AbstractID: 9733 Title: How to avoid DEXA limitations: introduction of x-ray
spectroscopy in diagnostic absorptiometry
In attempts to determine bone mineral density (BMD) in vivo, dual energy x-ray
absorptiometry shows a lot of advantages compared with other non-invasive radiological
techniques: improved precision, good spatial resolution, short scanning time, reduced
radiation dose to patient, etc. But, poly-energetic nature of two separated energy region of
x-ray spectra, could be a reasons of some inherent limitations of technique. Simplified
model of the body, consisting of only two components: mineral and nonmineral as one
consequence of only two mean energies used limits a precision and accuracy of method.
Hardening of two relatively brad energy regions contributes to additional systematic
inaccuracy.
In this work, an attempt was made to use full energy spectra of x-ray beam transmitted
through three different material layers to calculate areal densities of each of them. Test
objects made from different thicknesses of aluminium, Plexiglas and petrolatum were
used to simulate part of body consisting from cortical bone, soft tissue and bone marrow
respectively.
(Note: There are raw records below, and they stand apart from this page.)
Lemma summary_texts (interrupted_ : bool) (all_stats : gmap bytes StatsCollector.t) events :
  (∀ label, all_stats !! label =
     if collect_stats args && bool_decide (label ∈ labels setup) then Some (collector_of label events) else None) →
  omap (λ label, (λ collector, summary_text args setup config interrupted_ label collector) <$> all_stats !! label) (labels setup)
  = summaries args setup config interrupted_ events.
Proof.
  intros Hs. unfold summaries.
  assert (∀ l, Forall (λ label, label ∈ labels setup) l →
    omap (λ label, (λ collector, summary_text args setup config interrupted_ label collector) <$> all_stats !! label) l
    = if collect_stats args then (λ label, summary_text args setup config interrupted_ label (collector_of label events)) <$> l else []) as Hl.
  { induction 1 as [|label l Hin _ IH]; [by destruct (collect_stats args)|]. cbn [omap list_omap]. rewrite Hs, bool_decide_true, IH by done.
    by destruct (collect_stats args). }
  apply Hl, Forall_forall. done.
Qed.

Definition undisturbed (turns : list RunTurn) (left_ : list Left) (how : list SummaryDelivery) : Prop :=
  Forall turn_delivered turns ∧ Forall left_delivered left_ ∧ Forall (λ h, h = SummaryDelivered true) how.

Lemma notify_ok all n s :
  core_ok s → out_ok all s → is_failure n = false → core_ok (notify [n] s) ∧ out_ok all (notify [n] s).
Proof.
  intros [Cs Ct Cst Ci Cf] [Oc Oh Oo Oq] Hn. split; split; try done. cbn [notices notify handled].
  rewrite filter_app, filter_cons, Hn, decide_False by done. by rewrite app_nil_r.
Qed.

(** The outcome of the end of a run. *)
Definition finish_ok (all : Prop) (joined : string + ManagedOutcome.t) (result : Result RunError unit) s : Prop :=
  stops s = of_bool (stop_requested s) ∧
  (∃ kept printed, StdoutWriter.queued (writer s) = concat (kept ++ printed) ∧
     kept `sublist_of` all_chunks (handled s) ∧ printed `sublist_of` summaries args setup config (interrupted s) (handled s) ∧
     (all → ∀ outcome, joined = inr outcome →
        kept = all_chunks (handled s) ∧ printed = summaries args setup config (interrupted s) (handled s))) ∧
  (∀ outcome, joined = inr outcome → (all → ∀ error, result ≠ Err (RunIo error)) ∧
     ((∀ error, result ≠ Err (RunIo error)) →
      result = match terminal_error args (interrupted s) outcome with Some error => Err error | None => Ok tt end ∧
      (NoDup (ManagedTargetOutcome.target <$> ManagedOutcome.recent_target_outcomes outcome) →
       failures s = (finished_outcomes (handled s) ++
         filter (λ o, ManagedTargetOutcome.target o ∉ ManagedTargetOutcome.target <$> finished_outcomes (handled s))
           (ManagedOutcome.recent_target_outcomes outcome)) ≫= target_failure_messages))).

(** Ended before the summaries. *)
Lemma ended_early all joined error s :
  core_ok s → whole s → (∀ outcome, joined = inr outcome → ¬ all) → finish_ok all joined (Err (RunIo error)) s.
Proof.
  intros Hc (kept & Hq & Hs) Hn. split; [by destruct Hc|]. split.
  - exists kept, []. rewrite app_nil_r. split; [done|]. split; [done|]. split; [apply sublist_nil_l|]. intros Ha outcome Hj. by destruct (Hn outcome).
  - intros outcome Hj. split; [intros Ha; by destruct (Hn outcome)|]. intros He. by destruct (He error).
Qed.

Lemma terminal_not_io (interrupted_ : bool) outcome error : terminal_error args interrupted_ outcome ≠ Some (RunIo error).
Proof.
  unfold terminal_error. destruct (ManagedOutcome.end_reason outcome); try done;
    (destruct (peer_close_run_error _ _ _); [done|]; by destruct (_ && _)).
Qed.

Lemma run_finish_ok all joined left_ shutdown how s :
  core_ok s → out_ok all s → Forall (left_about setup) left_ →
  ∃ result s', run_finish args setup joined left_ shutdown how s = Ok (result, s') ∧
    finish_ok (all ∧ Forall left_delivered left_ ∧ Forall (λ h, h = SummaryDelivered true) how) joined result s'.
Proof.
  intros Hc Ho Ha. unfold run_finish. set (s0 := if interrupted s then notify [interruption] s else s).
  assert (core_ok s0 ∧ out_ok all s0) as [Hc0 Ho0] by (subst s0; destruct (interrupted s); [by apply notify_ok|done]).
  destruct joined as [error|outcome].
  { eexists _, _. split; [reflexivity|]. apply ended_early; [done|by eapply out_whole|done]. }
  destruct (drain_left_ok all left_ s0 Hc0 Ho0 Ha) as (failed & s1 & -> & Hc1 & Hf1). cbn [mbind Result_bind].
  destruct failed as [error|].
  { eexists _, _. split; [reflexivity|]. apply ended_early; [done|by apply Hf1|]. intros _ _. naive_solver. }
  set (s2 := notify (option_list (dropped_event_warning (dropped_events s1))) s1).
  assert (core_ok s2 ∧ out_ok (all ∧ Forall left_delivered left_) s2) as [Hc2 Ho2].
  { subst s2. unfold dropped_event_warning. destruct (0 <? _); [by apply notify_ok|]. cbn.
    destruct Hc1, Hf1. split; split; try done. cbn [notices notify]. by rewrite app_nil_r. }
  set (s3 := if ManagedOutcome.discarded_target_outcomes outcome =? 0 then s2 else _).
  assert (core_ok s3 ∧ out_ok (all ∧ Forall left_delivered left_) s3) as [Hc3 Ho3] by (subst s3; destruct (_ =? 0); [done|by apply notify_ok]).
  clearbody s2 s3. clear Hc0 Ho0 Hc1 Hf1 Hc2 Ho2.
  destruct (report_recent_ok (ManagedOutcome.recent_target_outcomes outcome) s3) as [(Fst & Fss & Fw & Fi & Fr & Fsp & Fh) Hfail].
  set (s4 := report_recent (ManagedOutcome.recent_target_outcomes outcome) s3) in *.
  set (s5 := set_interrupted (interrupted s4 || shutdown) s4).
  destruct Hc3 as [Cs Ct Cst Ci Cf], Ho3 as [Oc Oh Oo (kept & Hq & Hsub & Hall)].
  pose proof (print_summaries_ok (labels setup) how s5) as Hp. cbn [stream s5 set_interrupted] in Hp. rewrite Fst in Hp.
  specialize (Hp Oc Oo). cbv zeta in Hp. change (stats s5) with (stats s4) in Hp. rewrite Fss, (summary_texts _ _ (handled s3) Cs) in Hp.
  destruct (print_summaries args setup (labels setup) how s5) as [failed s6].
  destruct Hp as [(Ps & Pi & Pr & Pst & Ph & Pn) (printed & Hpq & Hps & Hpall)].
  assert (handled s6 = handled s3) as Hh6 by (by rewrite Ph, <- Fh). change (writer s5) with (writer s4) in Hpq.
  rewrite Fw, Hq, <- concat_app in Hpq. rewrite <- Hh6 in Hsub, Hall, Hps, Hpall. rewrite <- Pi in Hps, Hpall.
  assert (∀ result, (failed = None → result = match terminal_error args (interrupted s5) outcome with Some error => Err error | None => Ok tt end) →
    (∀ error, failed = Some error → result = Err (RunIo error)) →
    finish_ok (all ∧ Forall left_delivered left_ ∧ Forall (λ h, h = SummaryDelivered true) how) (inr outcome) result s6) as Hdone.
  { intros result Hn Hs. split; [|split].
    - rewrite Pst, Pr. change (stops s4 = of_bool (stop_requested s4)). by rewrite Fsp, Fr.
    - exists kept, printed. split; [done|]. split; [done|]. split; [done|]. intros (Hx & Hy & Hz) o _.
      split; [by apply Hall|by apply Hpall].
    - intros o [= <-]. split.
      + intros (_ & _ & [Hnone _]%Hpall) error. rewrite (Hn Hnone). destruct (terminal_error _ _ _) eqn:Hte; [|done].
        intros [= ->]. by apply terminal_not_io in Hte.
      + intros Hio. destruct failed as [error|]; [by destruct (Hio error); apply Hs|]. split; [rewrite Pi; by apply Hn|].
        intros Hnd. rewrite Pn, bind_app, Hh6, <- Cf. change (notices s5) with (notices s4). rewrite Hfail by done.
        do 2 f_equal. apply filter_agree, Forall_true. intros o. rewrite Ct, elem_of_list_to_set. done. }
  destruct failed as [error|]; [|destruct (terminal_error args (interrupted s5) outcome) as [error|]];
    (eexists _, _; split; [reflexivity|]; apply Hdone; naive_solver).
Qed.
End theory.

(** ** The run of an accepted command line *)
Section accepted.
Context `{Measurement} `{CountWindows} `{FirstInstant} `{!TimeStatsFields} `{HexCrate}.
Implicit Types s : FiniteRun.t.

(** The collectors are kept by the name the driver's events have. *)
Lemma prepared_ids args answers setup lookups :
  prepare_client args answers = Ok (setup, lookups) →
  ManagedTargetConfig.id <$> ManagedRunSetup.managed_targets setup = labels setup ∧ NoDup (labels setup).
Proof.
  unfold prepare_client. cbv zeta. destruct (_ && negb _); [done|]. destruct (_ || _); [done|]. destruct (_ && _); [done|].
  intros ([setup0 l] & Hp & [= <- _])%bind_ok. unfold prepare_managed_run in Hp. cbn [TargetSelection.stdin_controlled TargetSelection.targets] in Hp.
  apply bind_ok in Hp as (specs & _ & ([[targets prep] lk] & Hpre & (cfg & _ & [= <- _])%bind_ok)%bind_ok).
  apply prepared_ok in Hpre as (sel & _ & -> & Hn & _); [|by destruct (ClientArgs.targets_stdin args)].
  unfold labels, ManagedRunSetup.managed_targets. destruct (ClientArgs.no_test args); cbn [ManagedRunSetup.targets]; by rewrite expansions_ids.
Qed.

(** The outcome of a whole run. *)
Definition run_ok args setup config (turns : list RunTurn) joined (left_ : list Left) how
    (result : option (Result RunError unit)) s : Prop :=
  match result with
  | Some result =>
      finish_ok args setup config (undisturbed turns left_ how) joined result s ∨
      (∃ error, result = Err (RunIo error) ∧ stops s = of_bool (stop_requested s) + 1 ∧ whole args config s ∧ ¬ Forall turn_delivered turns)
  | None => core_ok args setup s ∧ out_ok args config (Forall turn_delivered turns) s
  end.

Lemma finite_run_ok args answers setup lookups config turns joined left_ shutdown how :
  prepare_client args answers = Ok (setup, lookups) → Forall (turn_about setup) turns → Forall (left_about setup) left_ →
  ∃ result s, finite_run args setup config turns joined left_ shutdown how = Ok (result, s) ∧
    run_ok args setup config turns joined left_ how result s.
Proof.
  intros [Hids _]%prepared_ids Ht Hl. unfold finite_run. destruct (run_start_ok args setup config) as [Hc0 Ho0].
  destruct (loop_ok args setup config Hids True turns _ Hc0 Ho0 Ht) as (flow & s & -> & Hc & Hf). cbn [mbind Result_bind].
  destruct flow as [| |error].
  - eexists _, _. split; [reflexivity|]. split; [done|]. eapply out_ok_weaken; [exact Hf|]. by split.
  - destruct (run_finish_ok args setup config Hids _ joined left_ shutdown how s Hc Hf Hl) as (result & s' & -> & Hfin).
    eexists _, _. split; [reflexivity|]. left. destruct Hfin as (Hst & (kept & pr & Hq & Hk & Hp & Hall) & Ho). unfold undisturbed.
    split; [done|]. split; [exists kept, pr; naive_solver|naive_solver].
  - eexists _, _. split; [reflexivity|]. right. exists error. destruct Hf as [Hw Hn]. split; [done|].
    split; [cbn [stops stop_requested stop_if of_bool]; by rewrite (co_stops _ _ _ Hc)|]. split; [done|]. naive_solver.
Qed.

(** ** Which events a run handles *)
Definition turn_event (turn : RunTurn) : option ManagedEvent :=
  match run_wake turn with OnEvent event false _ => Some event | _ => None end.
Definition left_event (item : Left) : option ManagedEvent := match item with LeftEvent event _ => Some event | _ => None end.

Lemma process_frame args event s s' :
  process_event args event s = Ok s' →
  handled s' = handled s ++ [event] ∧ stop_requested s' = stop_requested s ∧ stops s' = stops s.
Proof.
  unfold process_event. destruct event; try by intros [= <-].
  intros ([update s1] & He & [= <-])%bind_ok. destruct (collect_stats args); [|by injection He as _ <-].
  apply bind_ok in He as (collector & _ & He). destruct (StatsCollector.process event _). by injection He as _ <-.
Qed.
Lemma flush_frame deliver s : let s' := (flush deliver s).2 in
  handled s' = handled s ∧ stop_requested s' = stop_requested s ∧ stops s' = stops s.
Proof. unfold flush. by destruct (deliver _ _). Qed.

Lemma select_frame args turn s flow s' :
  run_select args (run_wake turn) s = Ok (flow, s') →
  handled s' = handled s ++ option_list (turn_event turn) ∧ stop_requested s' = stop_requested s ∧ stops s' = stops s.
Proof.
  unfold run_select, turn_event. destruct (run_wake turn) as [| | |event [] how|count|];
    try by intros [= _ <-]; cbn; rewrite app_nil_r.
  intros (s1 & (Hh & Hr & Hs)%process_frame & He)%bind_ok. pose proof (flush_frame (send how) s1) as Hf.
  destruct (flush (send how) s1) as [failed s2]. cbv zeta in Hf. cbn [snd] in Hf. injection He as _ <-. naive_solver congruence.
Qed.

Lemma top_handled args status shutdown s :
  match run_top args status shutdown s with inl s' | inr s' => handled s' = handled s end.
Proof.
  unfold run_top. destruct shutdown; cbn; destruct (request_managed_stop_for_peer_close _ _ _ _); [done|].
  by destruct (interrupted s || Envelope.is_some (ManagedStatus.final_outcome status)).
Qed.

Lemma loop_handled args turns s flow s' :
  run_loop args turns s = Ok (flow, s') →
  ∃ k, handled s' = handled s ++ omap turn_event (take k turns) ∧ (flow = Continue → k = length turns).
Proof.
  revert s. induction turns as [|turn turns IH]; intros s; cbn [run_loop].
  { intros [= <- <-]. exists 0%nat. by rewrite app_nil_r. }
  intros ([flow1 s1] & Ht & Hl)%bind_ok. unfold run_turn in Ht.
  pose proof (top_handled args (run_status turn) (run_shutdown turn) s) as Hh.
  destruct (run_top _ _ _ s) as [s0|s0].
  { injection Ht as <- <-. injection Hl as <- <-. exists 0%nat. by rewrite app_nil_r. }
  apply select_frame in Ht as (Hs & _). rewrite Hh in Hs.
  assert (omap turn_event (take 1 (turn :: turns)) = option_list (turn_event turn)) as H1' by (cbn; by destruct (turn_event turn)).
  destruct flow1; [|by injection Hl as <- <-; exists 1%nat; rewrite H1'..].
  apply IH in Hl as (k & Hk & Hc). exists (S k). split; [|intros Hf; cbn; by rewrite Hc].
  rewrite Hk, Hs, <- app_assoc. f_equal. cbn [take omap list_omap]. by destruct (turn_event turn).
Qed.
Three different types of detectors were used in study: planar HPGe, CZT
and NaI. It was shown that spectra obtained by HPGe and NaI detectors, with small
correction (mostly for summing effect at high count rates) can be used in calculation of
areal densities in transmission measurements. Method is not limited to only two nonmineral components and in most cases, even in simplified calculations, areal density of
aluminium (simulating solid bone) was reconstructed correctly with same precision
obtained in DEXA phantom measurements.